* WORK TASK: Scan the material below for the string "discriminate". Report every line that has it.

[[ GIVEN ENTRIES open ]]

Lemma update_cases (id : Z) (dto : UpdatePostDto) (s : State) :
  ((id ∉ ids s)
   /\ update id dto s
      = (Thrown (NotFoundException ("Post with ID " +:+ show id +:+ " not found")), s))
  \/ (exists l1 x l2,
        posts s = l1 ++ x :: l2 /\ (id ∉ map post_id l1) /\ post_id x = id
        /\ ((exists userId,
               userId_refused dto = Some userId
               /\ update id dto s
                  = (Thrown (BadRequestException
                               ("User with ID " +:+ show userId +:+ " not found")), s))
            \/ (userId_refused dto = None
                /\ update id dto s
                   = (Returned (spread x dto),
                      mkState (l1 ++ spread x dto :: l2) (nextId s))))).
Proof.
  unfold PostsService.update, bind, this. simpl.
  destruct (findIndex_cases (fun post => post_id post =? id) (posts s))
    as [[E H] | (l1 & x & l2 & Hs & H1 & Hx & E)].
  - left. rewrite E. simpl. split; [| reflexivity]. apply id_test_false, H.
  - right. exists l1, x, l2. apply id_test_false in H1. apply Z.eqb_eq in Hx.
    repeat split; auto. rewrite E.
    replace (Z.of_nat (length l1) =? -1) with false by (symmetry; apply Z.eqb_neq; lia).
    destruct (userId_refused dto) as [userId|] eqn:Hr.
    + left. exists userId. auto.
    + right. split; [reflexivity |].
      rewrite Hs, Nat2Z.id, list_lookup_middle by reflexivity.
      cbv beta iota zeta. rewrite assign_middle. reflexivity.
Qed.

Lemma remove_cases (id : Z) (s : State) :
  ((id ∉ ids s)
   /\ remove id s
      = (Thrown (NotFoundException ("Post with ID " +:+ show id +:+ " not found")), s))
  \/ (exists l1 x l2,
        posts s = l1 ++ x :: l2 /\ (id ∉ map post_id l1) /\ post_id x = id
        /\ remove id s = (Returned tt, mkState (l1 ++ l2) (nextId s))).
Proof.
  unfold PostsService.remove, bind, this. simpl.
  destruct (findIndex_cases (fun post => post_id post =? id) (posts s))
    as [[E H] | (l1 & x & l2 & Hs & H1 & Hx & E)].
  - left. rewrite E. simpl. split; [| reflexivity]. apply id_test_false, H.
  - right. exists l1, x, l2. apply id_test_false in H1. apply Z.eqb_eq in Hx.
    repeat split; auto. rewrite E.
    replace (Z.of_nat (length l1) =? -1) with false by (symmetry; apply Z.eqb_neq; lia).
    unfold set_posts. simpl. rewrite Hs, splice1_middle. reflexivity.
Qed.

Lemma findOne_cases (id : Z) (s : State) :
  ((id ∉ ids s)
   /\ findOne id s
      = (Thrown (NotFoundException ("Post with ID " +:+ show id +:+ " not found")), s))
  \/ (exists l1 x l2,
        posts s = l1 ++ x :: l2 /\ (id ∉ map post_id l1) /\ post_id x = id
        /\ findOne id s = (Returned x, s)).
Proof.
  unfold PostsService.findOne, bind, this. simpl.
  destruct (find_cases (fun post => post_id post =? id) (posts s))
    as [[E H] | (l1 & x & l2 & Hs & H1 & Hx & E)].
  - left. rewrite E. split; [| reflexivity]. apply id_test_false, H.
  - right. exists l1, x, l2. apply id_test_false in H1. apply Z.eqb_eq in Hx.
    rewrite E. repeat split; auto.
Qed.

(** The guard of [update] refuses exactly the non-zero identifiers the
    user store does not know. *)
Lemma userId_refused_Some (dto : UpdatePostDto) (userId : Z) :
  userId_refused dto = Some userId
  <-> update_userId dto = Some userId /\ userId <> 0
      /\ usersService_exists userId = false.
Proof.
  unfold PostsService.userId_refused, truthy.
  destruct (update_userId dto) as [u|]; [| split; [discriminate | intros [? _]; discriminate]].
  destruct (Z.eqb_spec u 0) as [->|Hu]; simpl.
  - split; [discriminate | intros (E & Hn & _); congruence].
  - destruct (usersService_exists u) eqn:Hex; simpl.
    + split; [discriminate | intros (E & _ & Hf); congruence].
    + split; [intros E; inversion E; subst; auto | intros (E & _); congruence].
Qed.
End facts.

[[ GIVEN ENTRIES closed ]]

* SOLUTION TO THE EXERCISE:
  destruct (update_userId dto) as [u|]; [| split; [discriminate | intros [? _]; discriminate]].
  - split; [discriminate | intros (E & Hn & _); congruence].
    + split; [discriminate | intros (E & _ & Hf); congruence].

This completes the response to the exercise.